#### [About this task]
What is the number of lines in the data below that contain "rewrite"? Reply with the number only.

^^^^

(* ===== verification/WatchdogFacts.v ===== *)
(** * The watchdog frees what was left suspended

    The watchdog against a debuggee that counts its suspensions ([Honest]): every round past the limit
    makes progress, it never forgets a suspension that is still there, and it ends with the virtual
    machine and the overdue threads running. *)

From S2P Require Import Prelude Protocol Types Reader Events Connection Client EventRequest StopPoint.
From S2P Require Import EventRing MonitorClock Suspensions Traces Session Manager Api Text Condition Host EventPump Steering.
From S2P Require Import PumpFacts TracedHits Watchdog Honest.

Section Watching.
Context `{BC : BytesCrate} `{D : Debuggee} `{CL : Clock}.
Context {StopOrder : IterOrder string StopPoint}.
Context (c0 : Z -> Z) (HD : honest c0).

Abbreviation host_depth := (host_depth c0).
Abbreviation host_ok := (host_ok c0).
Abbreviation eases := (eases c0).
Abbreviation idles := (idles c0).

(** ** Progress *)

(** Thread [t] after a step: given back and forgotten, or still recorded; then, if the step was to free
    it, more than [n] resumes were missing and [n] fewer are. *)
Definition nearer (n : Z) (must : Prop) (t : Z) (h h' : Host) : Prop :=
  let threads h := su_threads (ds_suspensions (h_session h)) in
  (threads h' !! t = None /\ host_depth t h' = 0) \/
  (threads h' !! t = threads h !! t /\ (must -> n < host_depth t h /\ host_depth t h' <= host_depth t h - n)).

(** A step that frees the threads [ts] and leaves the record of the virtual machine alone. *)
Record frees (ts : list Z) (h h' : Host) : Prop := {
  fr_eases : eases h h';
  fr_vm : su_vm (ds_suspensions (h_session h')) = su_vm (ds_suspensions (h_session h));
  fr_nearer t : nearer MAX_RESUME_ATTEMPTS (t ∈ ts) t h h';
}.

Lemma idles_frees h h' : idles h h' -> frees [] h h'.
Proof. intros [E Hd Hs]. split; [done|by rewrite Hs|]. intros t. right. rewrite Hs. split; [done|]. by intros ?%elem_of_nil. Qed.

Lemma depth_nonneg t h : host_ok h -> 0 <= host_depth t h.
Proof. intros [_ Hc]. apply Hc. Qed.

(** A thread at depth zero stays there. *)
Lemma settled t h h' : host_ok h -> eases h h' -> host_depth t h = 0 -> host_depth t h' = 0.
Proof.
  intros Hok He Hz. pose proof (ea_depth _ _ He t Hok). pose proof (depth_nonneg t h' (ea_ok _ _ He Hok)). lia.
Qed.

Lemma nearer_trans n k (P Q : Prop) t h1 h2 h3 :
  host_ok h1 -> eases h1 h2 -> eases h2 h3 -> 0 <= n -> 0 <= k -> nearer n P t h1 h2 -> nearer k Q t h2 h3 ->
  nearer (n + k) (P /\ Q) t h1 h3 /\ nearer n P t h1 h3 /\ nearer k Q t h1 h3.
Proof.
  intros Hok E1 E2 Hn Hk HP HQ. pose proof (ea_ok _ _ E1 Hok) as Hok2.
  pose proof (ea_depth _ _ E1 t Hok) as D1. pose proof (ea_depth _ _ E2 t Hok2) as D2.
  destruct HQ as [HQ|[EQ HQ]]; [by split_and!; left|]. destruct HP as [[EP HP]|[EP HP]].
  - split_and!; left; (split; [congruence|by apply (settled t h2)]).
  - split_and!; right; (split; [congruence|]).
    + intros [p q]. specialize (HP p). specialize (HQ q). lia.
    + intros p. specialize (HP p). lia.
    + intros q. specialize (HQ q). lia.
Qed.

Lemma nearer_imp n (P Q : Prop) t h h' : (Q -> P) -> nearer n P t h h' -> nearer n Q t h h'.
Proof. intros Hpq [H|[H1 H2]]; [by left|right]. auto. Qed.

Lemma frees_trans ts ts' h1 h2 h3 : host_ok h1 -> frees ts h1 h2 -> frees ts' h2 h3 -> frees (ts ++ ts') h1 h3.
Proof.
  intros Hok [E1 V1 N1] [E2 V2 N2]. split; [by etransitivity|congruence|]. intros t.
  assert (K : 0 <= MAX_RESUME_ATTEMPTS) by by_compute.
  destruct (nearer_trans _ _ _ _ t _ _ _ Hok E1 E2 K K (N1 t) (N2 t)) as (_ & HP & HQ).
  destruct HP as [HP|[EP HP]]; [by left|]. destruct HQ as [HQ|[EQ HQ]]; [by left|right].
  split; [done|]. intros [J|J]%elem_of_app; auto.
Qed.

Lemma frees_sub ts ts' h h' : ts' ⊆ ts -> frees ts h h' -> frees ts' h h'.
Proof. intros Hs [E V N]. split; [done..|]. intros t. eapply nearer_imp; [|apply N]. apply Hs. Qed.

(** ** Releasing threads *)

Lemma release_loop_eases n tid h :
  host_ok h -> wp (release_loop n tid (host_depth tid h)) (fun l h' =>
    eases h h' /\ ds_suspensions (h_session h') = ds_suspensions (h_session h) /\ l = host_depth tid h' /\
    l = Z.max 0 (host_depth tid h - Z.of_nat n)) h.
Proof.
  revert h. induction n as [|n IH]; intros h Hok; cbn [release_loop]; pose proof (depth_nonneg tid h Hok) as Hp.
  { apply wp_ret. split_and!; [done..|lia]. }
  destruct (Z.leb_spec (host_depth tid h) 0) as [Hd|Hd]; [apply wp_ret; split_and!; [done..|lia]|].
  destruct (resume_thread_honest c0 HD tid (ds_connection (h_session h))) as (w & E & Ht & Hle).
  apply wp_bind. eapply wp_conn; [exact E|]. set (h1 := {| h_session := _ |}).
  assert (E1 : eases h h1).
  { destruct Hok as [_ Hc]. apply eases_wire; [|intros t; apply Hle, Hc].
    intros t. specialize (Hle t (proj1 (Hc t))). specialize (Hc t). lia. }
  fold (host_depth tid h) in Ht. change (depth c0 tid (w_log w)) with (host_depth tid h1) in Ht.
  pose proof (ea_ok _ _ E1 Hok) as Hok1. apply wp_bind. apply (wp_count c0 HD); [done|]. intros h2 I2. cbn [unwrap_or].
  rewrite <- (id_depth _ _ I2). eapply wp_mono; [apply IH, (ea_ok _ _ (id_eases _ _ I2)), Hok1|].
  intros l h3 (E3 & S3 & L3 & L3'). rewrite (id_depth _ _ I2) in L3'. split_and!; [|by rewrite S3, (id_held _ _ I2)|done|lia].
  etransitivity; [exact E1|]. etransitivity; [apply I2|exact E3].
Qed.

^^^^

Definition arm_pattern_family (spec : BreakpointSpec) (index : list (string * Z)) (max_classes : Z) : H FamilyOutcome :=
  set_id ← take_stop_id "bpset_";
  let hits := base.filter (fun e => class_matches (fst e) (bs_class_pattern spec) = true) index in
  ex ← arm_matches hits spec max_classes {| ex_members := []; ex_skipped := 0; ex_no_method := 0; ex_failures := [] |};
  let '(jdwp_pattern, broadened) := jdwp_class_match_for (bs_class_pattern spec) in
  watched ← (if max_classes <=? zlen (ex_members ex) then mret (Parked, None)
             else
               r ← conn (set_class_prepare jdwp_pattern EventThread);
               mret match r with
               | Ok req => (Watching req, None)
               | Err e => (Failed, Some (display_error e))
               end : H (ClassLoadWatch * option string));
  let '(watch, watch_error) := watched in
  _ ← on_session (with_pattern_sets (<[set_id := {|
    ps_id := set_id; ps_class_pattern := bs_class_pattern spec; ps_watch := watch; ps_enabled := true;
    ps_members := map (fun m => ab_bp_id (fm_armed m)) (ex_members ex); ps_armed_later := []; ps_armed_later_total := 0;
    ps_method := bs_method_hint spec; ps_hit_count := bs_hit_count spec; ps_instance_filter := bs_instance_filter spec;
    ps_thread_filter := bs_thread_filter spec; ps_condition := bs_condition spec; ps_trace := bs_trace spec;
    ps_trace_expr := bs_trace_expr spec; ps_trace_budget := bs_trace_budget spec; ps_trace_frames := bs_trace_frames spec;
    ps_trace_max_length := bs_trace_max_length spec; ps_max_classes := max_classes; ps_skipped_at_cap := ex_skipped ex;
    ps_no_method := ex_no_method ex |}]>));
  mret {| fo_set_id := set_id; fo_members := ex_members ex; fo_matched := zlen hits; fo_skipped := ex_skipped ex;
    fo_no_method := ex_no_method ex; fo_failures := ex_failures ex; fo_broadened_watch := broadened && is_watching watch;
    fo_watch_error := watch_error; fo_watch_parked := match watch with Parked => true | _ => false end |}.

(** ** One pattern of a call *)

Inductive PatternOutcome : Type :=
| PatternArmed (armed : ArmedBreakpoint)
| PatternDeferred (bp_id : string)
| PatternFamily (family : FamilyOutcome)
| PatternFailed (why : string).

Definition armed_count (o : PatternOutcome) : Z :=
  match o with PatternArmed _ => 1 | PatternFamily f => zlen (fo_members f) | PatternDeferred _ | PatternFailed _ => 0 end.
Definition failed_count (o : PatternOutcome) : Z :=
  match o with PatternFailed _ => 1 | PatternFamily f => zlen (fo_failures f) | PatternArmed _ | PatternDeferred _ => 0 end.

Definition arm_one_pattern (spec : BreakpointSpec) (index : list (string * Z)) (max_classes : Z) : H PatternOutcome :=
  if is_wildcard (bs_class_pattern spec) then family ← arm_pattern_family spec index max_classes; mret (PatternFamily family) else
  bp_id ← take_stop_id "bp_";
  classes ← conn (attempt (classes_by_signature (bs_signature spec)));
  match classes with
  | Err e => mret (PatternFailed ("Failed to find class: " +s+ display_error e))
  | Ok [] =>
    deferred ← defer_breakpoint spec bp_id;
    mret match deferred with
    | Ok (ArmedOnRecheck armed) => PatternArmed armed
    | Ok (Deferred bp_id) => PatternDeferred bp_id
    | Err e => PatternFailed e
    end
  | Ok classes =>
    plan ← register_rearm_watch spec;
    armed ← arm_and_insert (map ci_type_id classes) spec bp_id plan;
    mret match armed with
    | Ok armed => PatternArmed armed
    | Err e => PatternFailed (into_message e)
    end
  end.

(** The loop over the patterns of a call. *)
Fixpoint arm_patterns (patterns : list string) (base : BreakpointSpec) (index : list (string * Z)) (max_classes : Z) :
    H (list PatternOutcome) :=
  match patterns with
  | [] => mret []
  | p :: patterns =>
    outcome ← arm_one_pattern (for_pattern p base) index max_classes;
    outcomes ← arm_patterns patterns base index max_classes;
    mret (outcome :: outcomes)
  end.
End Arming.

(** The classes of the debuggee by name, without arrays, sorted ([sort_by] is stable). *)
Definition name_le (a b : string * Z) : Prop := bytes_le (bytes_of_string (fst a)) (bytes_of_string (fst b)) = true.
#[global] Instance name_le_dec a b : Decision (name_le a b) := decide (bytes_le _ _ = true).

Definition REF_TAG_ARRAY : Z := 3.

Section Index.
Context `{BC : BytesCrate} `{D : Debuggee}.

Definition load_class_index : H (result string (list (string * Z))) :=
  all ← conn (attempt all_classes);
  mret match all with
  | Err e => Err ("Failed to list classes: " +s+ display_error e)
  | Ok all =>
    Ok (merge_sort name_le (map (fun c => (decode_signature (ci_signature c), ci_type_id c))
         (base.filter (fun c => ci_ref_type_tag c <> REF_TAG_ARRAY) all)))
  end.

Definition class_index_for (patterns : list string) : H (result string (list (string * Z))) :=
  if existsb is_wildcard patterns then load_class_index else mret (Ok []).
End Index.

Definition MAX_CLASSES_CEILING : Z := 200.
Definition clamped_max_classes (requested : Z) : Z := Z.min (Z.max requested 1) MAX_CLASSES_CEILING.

^^^^

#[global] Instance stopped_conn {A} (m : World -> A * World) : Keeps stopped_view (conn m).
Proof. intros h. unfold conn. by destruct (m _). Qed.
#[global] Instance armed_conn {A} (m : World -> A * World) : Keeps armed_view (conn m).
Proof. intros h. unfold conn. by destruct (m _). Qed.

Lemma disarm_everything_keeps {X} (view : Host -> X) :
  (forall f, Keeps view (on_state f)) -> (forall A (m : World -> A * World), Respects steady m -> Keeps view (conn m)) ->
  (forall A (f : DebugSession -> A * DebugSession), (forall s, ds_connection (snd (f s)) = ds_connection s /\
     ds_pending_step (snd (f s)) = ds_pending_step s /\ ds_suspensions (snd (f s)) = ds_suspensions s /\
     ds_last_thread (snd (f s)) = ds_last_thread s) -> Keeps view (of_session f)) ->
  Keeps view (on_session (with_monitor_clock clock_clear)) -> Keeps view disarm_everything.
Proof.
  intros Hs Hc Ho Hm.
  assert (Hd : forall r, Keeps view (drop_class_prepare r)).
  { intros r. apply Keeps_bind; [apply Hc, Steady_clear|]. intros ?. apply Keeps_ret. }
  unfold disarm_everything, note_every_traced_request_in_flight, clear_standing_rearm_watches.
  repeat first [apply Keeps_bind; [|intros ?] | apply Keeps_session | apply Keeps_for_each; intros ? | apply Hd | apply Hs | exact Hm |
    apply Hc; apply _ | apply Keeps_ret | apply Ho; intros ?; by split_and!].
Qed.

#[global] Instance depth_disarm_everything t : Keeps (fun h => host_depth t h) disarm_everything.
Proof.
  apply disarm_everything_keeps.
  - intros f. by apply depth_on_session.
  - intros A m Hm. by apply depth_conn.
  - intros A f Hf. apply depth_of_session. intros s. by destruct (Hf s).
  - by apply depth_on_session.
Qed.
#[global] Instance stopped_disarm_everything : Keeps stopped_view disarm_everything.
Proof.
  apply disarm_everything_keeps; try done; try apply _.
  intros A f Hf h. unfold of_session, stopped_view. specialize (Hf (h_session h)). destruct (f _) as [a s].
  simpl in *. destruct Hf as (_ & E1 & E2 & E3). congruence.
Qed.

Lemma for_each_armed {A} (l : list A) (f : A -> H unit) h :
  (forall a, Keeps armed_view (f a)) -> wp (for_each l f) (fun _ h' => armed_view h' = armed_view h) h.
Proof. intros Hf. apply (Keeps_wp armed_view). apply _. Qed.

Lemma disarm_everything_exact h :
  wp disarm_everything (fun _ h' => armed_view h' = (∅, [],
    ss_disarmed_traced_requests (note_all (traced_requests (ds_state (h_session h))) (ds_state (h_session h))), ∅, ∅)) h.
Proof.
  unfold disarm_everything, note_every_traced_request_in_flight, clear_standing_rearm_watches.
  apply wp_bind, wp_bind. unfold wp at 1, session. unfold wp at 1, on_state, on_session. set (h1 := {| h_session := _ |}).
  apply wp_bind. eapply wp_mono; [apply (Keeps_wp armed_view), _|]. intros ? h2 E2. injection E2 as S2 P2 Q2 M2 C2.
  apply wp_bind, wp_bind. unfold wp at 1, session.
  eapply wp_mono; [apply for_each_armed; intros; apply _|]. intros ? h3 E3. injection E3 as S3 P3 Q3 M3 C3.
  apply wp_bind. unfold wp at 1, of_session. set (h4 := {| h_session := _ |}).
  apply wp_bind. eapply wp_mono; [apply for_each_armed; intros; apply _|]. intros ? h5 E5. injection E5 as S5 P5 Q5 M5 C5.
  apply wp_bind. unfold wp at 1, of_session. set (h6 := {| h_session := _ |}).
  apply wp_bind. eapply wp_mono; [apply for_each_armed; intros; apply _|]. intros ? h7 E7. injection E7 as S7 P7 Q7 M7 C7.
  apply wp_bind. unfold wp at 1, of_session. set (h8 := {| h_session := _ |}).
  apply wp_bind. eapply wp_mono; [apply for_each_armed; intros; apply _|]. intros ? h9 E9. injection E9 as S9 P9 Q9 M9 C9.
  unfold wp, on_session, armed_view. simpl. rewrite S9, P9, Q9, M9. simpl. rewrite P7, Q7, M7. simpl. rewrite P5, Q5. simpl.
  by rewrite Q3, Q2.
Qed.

^^^^

#### [Task answer]
5